Task item
Give back the line in the listing below that contains "-- rewrite lookup_app_l" and all remaining lines, retyped exactly, through the last line.

Available data
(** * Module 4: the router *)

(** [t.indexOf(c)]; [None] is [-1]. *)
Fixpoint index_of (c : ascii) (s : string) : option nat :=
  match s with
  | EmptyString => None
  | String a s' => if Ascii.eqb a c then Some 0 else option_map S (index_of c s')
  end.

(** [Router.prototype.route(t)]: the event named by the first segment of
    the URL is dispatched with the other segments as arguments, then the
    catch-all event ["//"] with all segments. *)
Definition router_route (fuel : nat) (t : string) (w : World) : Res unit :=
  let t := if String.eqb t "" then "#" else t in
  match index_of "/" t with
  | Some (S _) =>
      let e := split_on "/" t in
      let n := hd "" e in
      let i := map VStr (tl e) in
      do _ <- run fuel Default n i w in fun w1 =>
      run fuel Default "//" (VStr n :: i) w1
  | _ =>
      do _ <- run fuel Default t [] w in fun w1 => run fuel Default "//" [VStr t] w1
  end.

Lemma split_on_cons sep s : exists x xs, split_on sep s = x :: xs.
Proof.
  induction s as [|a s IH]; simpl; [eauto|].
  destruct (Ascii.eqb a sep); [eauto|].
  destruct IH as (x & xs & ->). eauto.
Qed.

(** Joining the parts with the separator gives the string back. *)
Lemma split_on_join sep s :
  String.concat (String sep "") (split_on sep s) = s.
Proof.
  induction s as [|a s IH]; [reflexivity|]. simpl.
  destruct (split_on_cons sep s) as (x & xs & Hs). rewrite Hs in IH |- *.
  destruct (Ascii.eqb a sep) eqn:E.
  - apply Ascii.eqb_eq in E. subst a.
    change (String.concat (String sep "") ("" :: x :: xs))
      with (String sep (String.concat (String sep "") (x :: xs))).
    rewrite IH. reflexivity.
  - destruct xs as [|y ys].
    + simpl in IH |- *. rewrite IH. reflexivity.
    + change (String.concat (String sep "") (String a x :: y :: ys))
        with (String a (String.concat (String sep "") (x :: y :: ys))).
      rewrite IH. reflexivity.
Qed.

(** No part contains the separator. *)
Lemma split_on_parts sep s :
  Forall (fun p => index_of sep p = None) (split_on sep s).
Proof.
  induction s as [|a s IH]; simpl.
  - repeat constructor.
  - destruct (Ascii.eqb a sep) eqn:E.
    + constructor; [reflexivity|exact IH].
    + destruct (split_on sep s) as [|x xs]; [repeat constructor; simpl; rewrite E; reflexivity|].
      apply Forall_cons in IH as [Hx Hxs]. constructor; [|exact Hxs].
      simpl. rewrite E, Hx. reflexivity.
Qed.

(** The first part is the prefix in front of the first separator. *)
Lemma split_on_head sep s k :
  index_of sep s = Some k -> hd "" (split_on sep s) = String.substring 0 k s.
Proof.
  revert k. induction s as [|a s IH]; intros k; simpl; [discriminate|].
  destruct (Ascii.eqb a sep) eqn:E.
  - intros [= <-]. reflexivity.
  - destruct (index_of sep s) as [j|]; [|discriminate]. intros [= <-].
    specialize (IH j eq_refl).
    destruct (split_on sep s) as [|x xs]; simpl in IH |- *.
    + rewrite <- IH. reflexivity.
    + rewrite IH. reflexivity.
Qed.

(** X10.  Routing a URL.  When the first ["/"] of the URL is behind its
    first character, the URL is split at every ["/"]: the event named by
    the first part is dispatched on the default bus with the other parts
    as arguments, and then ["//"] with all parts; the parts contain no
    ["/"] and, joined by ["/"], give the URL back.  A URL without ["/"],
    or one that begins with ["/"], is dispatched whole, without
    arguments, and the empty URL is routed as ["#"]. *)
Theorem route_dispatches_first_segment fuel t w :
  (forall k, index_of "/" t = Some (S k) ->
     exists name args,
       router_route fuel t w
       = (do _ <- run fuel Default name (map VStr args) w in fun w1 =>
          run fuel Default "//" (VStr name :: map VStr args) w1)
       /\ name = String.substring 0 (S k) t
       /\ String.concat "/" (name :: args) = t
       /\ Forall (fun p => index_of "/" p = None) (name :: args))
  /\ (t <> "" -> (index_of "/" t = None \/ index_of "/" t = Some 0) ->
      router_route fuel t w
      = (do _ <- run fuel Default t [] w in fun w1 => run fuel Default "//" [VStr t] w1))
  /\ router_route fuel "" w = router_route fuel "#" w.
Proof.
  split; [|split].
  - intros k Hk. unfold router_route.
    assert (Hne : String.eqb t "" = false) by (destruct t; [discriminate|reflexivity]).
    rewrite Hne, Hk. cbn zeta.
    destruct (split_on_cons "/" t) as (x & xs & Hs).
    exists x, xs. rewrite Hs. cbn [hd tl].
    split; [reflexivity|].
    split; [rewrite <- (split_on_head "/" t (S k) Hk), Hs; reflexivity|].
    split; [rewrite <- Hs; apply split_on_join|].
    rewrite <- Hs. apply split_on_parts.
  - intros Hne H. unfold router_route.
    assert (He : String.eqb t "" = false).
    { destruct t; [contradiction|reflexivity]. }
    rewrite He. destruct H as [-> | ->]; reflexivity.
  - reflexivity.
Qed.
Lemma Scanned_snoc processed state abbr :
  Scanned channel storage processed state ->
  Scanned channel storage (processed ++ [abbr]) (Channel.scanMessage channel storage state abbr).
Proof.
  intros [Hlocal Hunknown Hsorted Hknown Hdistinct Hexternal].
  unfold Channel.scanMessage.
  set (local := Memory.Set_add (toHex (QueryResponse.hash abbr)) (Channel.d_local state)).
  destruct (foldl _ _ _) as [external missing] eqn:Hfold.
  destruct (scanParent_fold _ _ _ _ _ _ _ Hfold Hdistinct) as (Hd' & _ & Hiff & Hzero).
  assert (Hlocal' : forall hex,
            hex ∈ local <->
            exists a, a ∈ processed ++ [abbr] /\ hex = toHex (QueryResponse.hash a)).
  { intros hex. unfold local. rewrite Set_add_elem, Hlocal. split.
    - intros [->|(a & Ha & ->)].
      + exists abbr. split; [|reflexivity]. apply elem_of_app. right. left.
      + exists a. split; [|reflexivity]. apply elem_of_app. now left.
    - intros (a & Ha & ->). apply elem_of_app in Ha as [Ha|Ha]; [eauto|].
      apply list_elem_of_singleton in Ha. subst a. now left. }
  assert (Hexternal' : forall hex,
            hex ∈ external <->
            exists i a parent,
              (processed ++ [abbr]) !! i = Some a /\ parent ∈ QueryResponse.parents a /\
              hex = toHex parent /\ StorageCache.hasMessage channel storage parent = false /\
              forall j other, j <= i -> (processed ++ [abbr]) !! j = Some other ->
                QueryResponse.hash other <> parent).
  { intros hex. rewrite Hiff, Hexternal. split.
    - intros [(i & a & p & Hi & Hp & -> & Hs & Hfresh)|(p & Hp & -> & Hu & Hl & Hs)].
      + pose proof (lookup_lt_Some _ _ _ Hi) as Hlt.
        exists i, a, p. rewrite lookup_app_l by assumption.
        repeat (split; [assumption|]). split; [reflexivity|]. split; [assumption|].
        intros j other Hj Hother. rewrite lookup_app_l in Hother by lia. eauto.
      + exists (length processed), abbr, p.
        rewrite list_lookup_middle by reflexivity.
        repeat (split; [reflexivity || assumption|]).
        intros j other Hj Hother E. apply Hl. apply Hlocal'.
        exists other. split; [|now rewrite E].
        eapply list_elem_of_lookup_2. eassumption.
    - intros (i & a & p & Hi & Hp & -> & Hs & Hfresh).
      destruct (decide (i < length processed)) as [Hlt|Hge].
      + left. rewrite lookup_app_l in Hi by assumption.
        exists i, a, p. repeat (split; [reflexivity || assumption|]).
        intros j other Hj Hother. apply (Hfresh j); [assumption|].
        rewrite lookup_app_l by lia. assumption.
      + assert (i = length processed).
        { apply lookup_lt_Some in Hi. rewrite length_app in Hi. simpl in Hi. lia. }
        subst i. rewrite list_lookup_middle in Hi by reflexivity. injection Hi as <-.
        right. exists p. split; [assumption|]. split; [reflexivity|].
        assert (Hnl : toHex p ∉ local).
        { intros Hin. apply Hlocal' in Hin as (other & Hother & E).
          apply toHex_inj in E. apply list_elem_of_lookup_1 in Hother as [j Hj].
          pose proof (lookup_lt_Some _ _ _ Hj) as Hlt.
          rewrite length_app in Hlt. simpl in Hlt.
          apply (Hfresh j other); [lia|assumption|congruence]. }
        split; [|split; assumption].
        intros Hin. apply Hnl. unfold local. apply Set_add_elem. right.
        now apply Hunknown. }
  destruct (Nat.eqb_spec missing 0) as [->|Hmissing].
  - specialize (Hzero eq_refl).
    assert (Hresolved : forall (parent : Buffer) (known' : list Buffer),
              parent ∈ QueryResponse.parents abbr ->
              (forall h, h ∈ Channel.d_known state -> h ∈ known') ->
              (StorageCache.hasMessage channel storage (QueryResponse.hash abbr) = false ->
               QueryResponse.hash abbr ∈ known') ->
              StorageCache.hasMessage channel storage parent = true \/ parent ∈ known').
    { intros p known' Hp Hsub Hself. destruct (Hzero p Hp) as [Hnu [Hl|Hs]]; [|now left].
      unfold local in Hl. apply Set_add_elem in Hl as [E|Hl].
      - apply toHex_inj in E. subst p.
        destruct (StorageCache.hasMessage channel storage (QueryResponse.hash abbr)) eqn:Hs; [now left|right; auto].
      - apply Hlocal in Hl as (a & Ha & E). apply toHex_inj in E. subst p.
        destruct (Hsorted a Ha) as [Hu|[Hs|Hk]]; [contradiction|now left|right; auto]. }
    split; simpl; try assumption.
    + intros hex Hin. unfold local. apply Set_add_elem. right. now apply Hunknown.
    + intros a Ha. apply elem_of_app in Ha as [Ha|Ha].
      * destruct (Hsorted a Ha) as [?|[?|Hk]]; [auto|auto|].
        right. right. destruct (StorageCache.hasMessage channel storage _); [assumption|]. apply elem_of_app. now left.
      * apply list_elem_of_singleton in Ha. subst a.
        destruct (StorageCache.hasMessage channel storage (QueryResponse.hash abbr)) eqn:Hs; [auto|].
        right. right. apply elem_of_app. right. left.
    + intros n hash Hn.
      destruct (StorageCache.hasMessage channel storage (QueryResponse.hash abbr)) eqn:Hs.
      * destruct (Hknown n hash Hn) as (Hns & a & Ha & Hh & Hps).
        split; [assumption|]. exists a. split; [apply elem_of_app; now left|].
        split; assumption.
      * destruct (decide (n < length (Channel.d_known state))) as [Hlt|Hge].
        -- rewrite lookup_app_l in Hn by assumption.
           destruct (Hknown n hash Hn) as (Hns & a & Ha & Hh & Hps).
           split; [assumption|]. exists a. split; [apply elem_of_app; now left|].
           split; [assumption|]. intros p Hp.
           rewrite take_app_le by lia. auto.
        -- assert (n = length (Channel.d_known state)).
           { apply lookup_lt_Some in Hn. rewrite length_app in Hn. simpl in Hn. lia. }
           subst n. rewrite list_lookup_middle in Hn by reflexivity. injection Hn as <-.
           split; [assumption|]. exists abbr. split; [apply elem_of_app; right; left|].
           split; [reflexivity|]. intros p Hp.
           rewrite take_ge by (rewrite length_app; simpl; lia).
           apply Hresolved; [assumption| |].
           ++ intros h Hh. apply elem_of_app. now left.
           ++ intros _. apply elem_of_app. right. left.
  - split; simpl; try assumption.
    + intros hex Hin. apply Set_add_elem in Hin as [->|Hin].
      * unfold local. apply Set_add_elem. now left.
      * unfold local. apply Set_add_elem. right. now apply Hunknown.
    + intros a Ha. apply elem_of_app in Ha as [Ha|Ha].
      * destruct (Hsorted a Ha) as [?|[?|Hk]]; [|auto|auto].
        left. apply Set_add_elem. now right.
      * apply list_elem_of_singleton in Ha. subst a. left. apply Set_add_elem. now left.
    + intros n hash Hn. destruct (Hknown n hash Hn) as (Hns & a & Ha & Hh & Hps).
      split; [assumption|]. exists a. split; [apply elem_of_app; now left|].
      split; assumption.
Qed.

Exercise solution
        -- rewrite lookup_app_l in Hn by assumption.
           destruct (Hknown n hash Hn) as (Hns & a & Ha & Hh & Hps).
           split; [assumption|]. exists a. split; [apply elem_of_app; now left|].
           split; [assumption|]. intros p Hp.
           rewrite take_app_le by lia. auto.
        -- assert (n = length (Channel.d_known state)).
           { apply lookup_lt_Some in Hn. rewrite length_app in Hn. simpl in Hn. lia. }
           subst n. rewrite list_lookup_middle in Hn by reflexivity. injection Hn as <-.
           split; [assumption|]. exists abbr. split; [apply elem_of_app; right; left|].
           split; [reflexivity|]. intros p Hp.
           rewrite take_ge by (rewrite length_app; simpl; lia).
           apply Hresolved; [assumption| |].
           ++ intros h Hh. apply elem_of_app. now left.
           ++ intros _. apply elem_of_app. right. left.
  - split; simpl; try assumption.
    + intros hex Hin. apply Set_add_elem in Hin as [->|Hin].
      * unfold local. apply Set_add_elem. now left.
      * unfold local. apply Set_add_elem. right. now apply Hunknown.
    + intros a Ha. apply elem_of_app in Ha as [Ha|Ha].
      * destruct (Hsorted a Ha) as [?|[?|Hk]]; [|auto|auto].
        left. apply Set_add_elem. now right.
      * apply list_elem_of_singleton in Ha. subst a. left. apply Set_add_elem. now left.
    + intros n hash Hn. destruct (Hknown n hash Hn) as (Hns & a & Ha & Hh & Hps).
      split; [assumption|]. exists a. split; [apply elem_of_app; now left|].
      split; assumption.
Qed.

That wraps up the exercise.